Made menyarankan agar pembuatan SOJ langsung diserahkan pada ahlinya yakni Disporapar Kota Malang sebagai pengampu anggaran.
"Ini kewenangan KONI, Disporapar hanya sebagai pengampu anggaran. Ini yang harus diselesaikan, kalau diserahkan ke KONI akan berisiko di SPJ," ujar Made, Selasa 10 September 2024.
Terlebih untuk persiapan Porprov Jatim 2024, anggaran yang diperlukan mencapai Rp 51 miliar. Anggaran tersebut termasuk untuk perbaikan infrastruktur Stadion Gajayana, lintasan lari, perbaikan GOR Ken Arok, kolam renang, hingga venue pertandingan.
"Dewan agak ragu kalau diserahkan ke KONI karena anggarannya terlalu besar. Untuk bonus saja Rp 20 miliar dari Rp 51 miliar yang diajukan itu. Nah kalau ini swasta diswastakan, akhirnya seperti apa. Menurut saya lebih baik di Disporapar," lanjutnya.
Made menyoroti bahwa KONI belum mengajukan anggaran tersebut kepada Disporapar Kota Malang. Kebutuhan anggaran langsung disampaikan kepada TAPD yang dinilai kurang efektif oleh Made.
"Kalau mengajukan ke TAPD boleh, cuma nanti TAPD akan memberikan ke OPD pengampu. Seharusnya langsung saja ke Disporapar. Kami lebih percaya ke Disporapar untuk pengelolaan anggarannya karena itu banyak yang sifatnya infrastruktur," tegasnya.
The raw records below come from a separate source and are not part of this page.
(** C9, as the code has it: every mark starts its own 2000 ms timeout and
    no timeout is ever cancelled.  So after any run of marks of a key (that
    had no timeout pending before) the timeouts pending for it are those of
    all the marks not yet due, and from the last mark on the key is
    highlighted exactly until the first of them is due.  For two marks at
    [t1] and [t2] inside the window: the key is highlighted from [t1] on,
    and after the second mark exactly until [t1 + 2000]; the first timeout
    removes it, the second mark does not move the expiry. *)
Theorem remark_keeps_first_expiry (d : Dash) (k : string) (t1 t2 t : Z)
    (times : list Z) (tn : Z) :
  Forall (λ x, x.2 ≠ k) (timeouts d) →
  (StronglySorted Z.le (times ++ [tn]) → tn ≤ t →
     (isHighlighted t k (marks k (times ++ [tn]) d) = true
      ↔ Forall (λ ti, ¬ (tn < ti + 2000 ∧ ti + 2000 ≤ t)) (times ++ [tn]))
     ∧ (∀ due, (due, k) ∈ timeouts (marks k (times ++ [tn]) d)
               ↔ ∃ ti, ti ∈ (times ++ [tn])%list ∧ due = ti + 2000 ∧ tn < due))
  ∧ (t1 ≤ t2 → t2 < t1 + 2000 →
     (t1 ≤ t → t ≤ t2 → isHighlighted t k (mark t1 k d) = true)
     ∧ (t2 ≤ t →
        isHighlighted t k (mark t2 k (fire t2 (mark t1 k d)))
        = bool_decide (t < t1 + 2000))).
Proof.
  intros Hfree. split.
  { intros Hs Hlast.
    destruct (marks_pending d k (times ++ [tn]) tn Hfree Hs (last_snoc _ _))
      as [Hin Hpend].
    split; [|exact Hpend].
    rewrite isHighlighted_spec, !list.Forall_forall. split.
    - intros [_ Hts] ti Hti [Hlt Hdue].
      apply (Hts (ti + 2000, k)); [|by split].
      apply Hpend. by exists ti.
    - intros Hmarks. split; [done|]. intros [due k'] Hx [Hdue Hk].
      simpl in *. subst k'. apply Hpend in Hx as (ti & Hti & -> & Hlt).
      by apply (Hmarks ti Hti). }
  intros H12 Hwin.
  assert (Hold : ∀ now, Forall (λ x, ¬ (x.1 ≤ now ∧ x.2 = k)) (timeouts d)).
  { intros now. eapply Forall_impl; [exact Hfree|].
    intros x Hx [_ Hk]. by apply Hx. }
  split.
  - intros H1 H2. apply isHighlighted_spec. simpl. split; [set_solver|].
    apply Forall_app. split; [apply Hold|].
    constructor; [|constructor]. simpl. lia.
  - intros H2.
    apply eq_true_iff_eq. rewrite isHighlighted_spec, bool_decide_eq_true.
    simpl. rewrite filter_app, !Forall_app, !Forall_singleton.
    rewrite (filter_cons_True _ (t1 + 2000, k) []) by (simpl; lia).
    rewrite filter_nil, Forall_singleton. simpl.
    split.
    + intros (_ & (_ & Hf) & _).
      destruct (Z.lt_ge_cases t (t1 + 2000)) as [|Hge]; [done|].
      destruct Hf. by split.
    + intros Ht. split; [set_solver|].
      split; [split|]; [|intros [? _]; lia..].
      apply list.Forall_forall. intros x Hx.
      apply list_elem_of_filter in Hx as [_ Hx].
      by apply (proj1 (list.Forall_forall _ _) (Hold t)).
Qed.

Lemma remark_keeps_first_expiry_witness :
  isHighlighted 1999 "PCT_1101"
    (mark 1000 "PCT_1101" (fire 1000 (mark 0 "PCT_1101" initial))) = true
  ∧ isHighlighted 2000 "PCT_1101"
      (mark 1000 "PCT_1101" (fire 1000 (mark 0 "PCT_1101" initial))) = false
  ∧ ¬ (isHighlighted 3500 "PCT_1101"
         (marks "PCT_1101" [0; 1000; 2500] initial) = true).
Proof.
  split; [|split].
  - destruct (remark_keeps_first_expiry initial "PCT_1101" 0 1000 1999 [] 0)
      as [_ Htwo]; [constructor|].
    destruct Htwo as [_ Hafter]; [lia|lia|].
    rewrite Hafter by lia. reflexivity.
  - destruct (remark_keeps_first_expiry initial "PCT_1101" 0 1000 2000 [] 0)
      as [_ Htwo]; [constructor|].
    destruct Htwo as [_ Hafter]; [lia|lia|].
    rewrite Hafter by lia. reflexivity.
  - destruct (remark_keeps_first_expiry initial "PCT_1101" 0 0 3500
                [0; 1000] 2500) as [Hgen _]; [constructor|].
    destruct Hgen as [Hiff _]; [|lia|].
    + repeat constructor; lia.
    + intros Hon. apply Hiff in Hon.
      apply (proj1 (list.Forall_forall _ _) Hon 1000);
        [repeat constructor|lia].
Defined.

(** C9 fails as stated: marked at 0 and again at 1000, the key ought to
    stay highlighted until 3000, but at 2500 it is gone. *)
Lemma remark_does_not_reset_expiry :
  ¬ (∀ (k : string) (t1 t2 t : Z),
       t1 ≤ t2 → t2 < t1 + 2000 → t1 ≤ t → t < t2 + 2000 →
       isHighlighted t k
         (if bool_decide (t2 ≤ t)
          then mark t2 k (fire t2 (mark t1 k initial))
          else mark t1 k initial) = true).
Proof.
  intros H. specialize (H "PCT_1101" 0 1000 2500).
  assert (isHighlighted 2500 "PCT_1101"
            (mark 1000 "PCT_1101" (fire 1000 (mark 0 "PCT_1101" initial)))
          = false) as Hoff by (vm_compute; reflexivity).
  rewrite bool_decide_true in H by lia.
  rewrite H in Hoff by lia. discriminate Hoff.
Qed.

End Highlight.

(** * Further properties of the code *)

(** ** The hook: loads, polling, pushes *)

Section RealtimeMore.
Import UseRealtime.
Local Open Scope list_scope.

(** A resolved [load] replaces the store, it does not merge into it: each
    key then holds the last fetched row of the election type the load was
    started for, and a key the fetch did not return is gone, whatever a
    push had stored under it.  The load leaves the pending list. *)
Theorem fetch_replaces_store (h : Hook) (i : nat) (e : ElectionType)
    (table : list PosteriorEstimate) (k : string) :
  inflight h !! i = Some e →
  posteriors (step h (FetchResolved i table)) !! k
  = last (filter (λ r, geo_id r = k) (fetchPosteriors e table))
  ∧ (¬ (∃ r, r ∈ table ∧ geo_id r = k ∧ election_type r = e) →
     posteriors (step h (FetchResolved i table)) !! k = None)
  ∧ S (length (inflight (step h (FetchResolved i table))))
    = length (inflight h).
Proof.
  intros Hi. simpl. rewrite Hi. simpl.
  assert (Hlook : new_Map (fetchPosteriors e table) !! k
                  = last (filter (λ r, geo_id r = k) (fetchPosteriors e table))).
  { rewrite new_Map_merge_all, merge_all_lookup, lookup_empty.
    by destruct (last _). }
  split; [exact Hlook|]. split.
  - intros Hnone. rewrite Hlook.
    destruct (last _) as [r|] eqn:Hl; [|done].
    apply last_Some_elem_of in Hl.
    apply list_elem_of_filter in Hl as [Hk Hl].
    unfold fetchPosteriors in Hl.
    apply list_elem_of_filter in Hl as [He Hl].
    destruct Hnone. by exists r.
  - rewrite length_delete by (rewrite Hi; eauto).
    apply lookup_lt_Some in Hi. lia.
Qed.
Tak hanya itu, Made menilai pemberian bonus kepada para atlet harus disalurkan melalui Disporapar Kota Malang. Kondisi tersebut juga untuk menghindari masalah apabila terdapat kekurangan pada anggaran.
Terlebih status Kota Malang sebagai tuan rumah akan menambah semangat para atlet untuk mengukir prestasi dan menyumbang medali.
"Kalau lebih bisa jadi SILPA, kalau kurang kan akan menimbulkan permasalahan. Karena misalnya atlet peraih emas diberi Rp 10 juta, ternyata yang meraih emas melebihi dari target yang ditetapkan, mencapi 150 medali emas. Untuk menutupi kekurangan harus dipikirkan bareng-bareng," jelasnya.(*)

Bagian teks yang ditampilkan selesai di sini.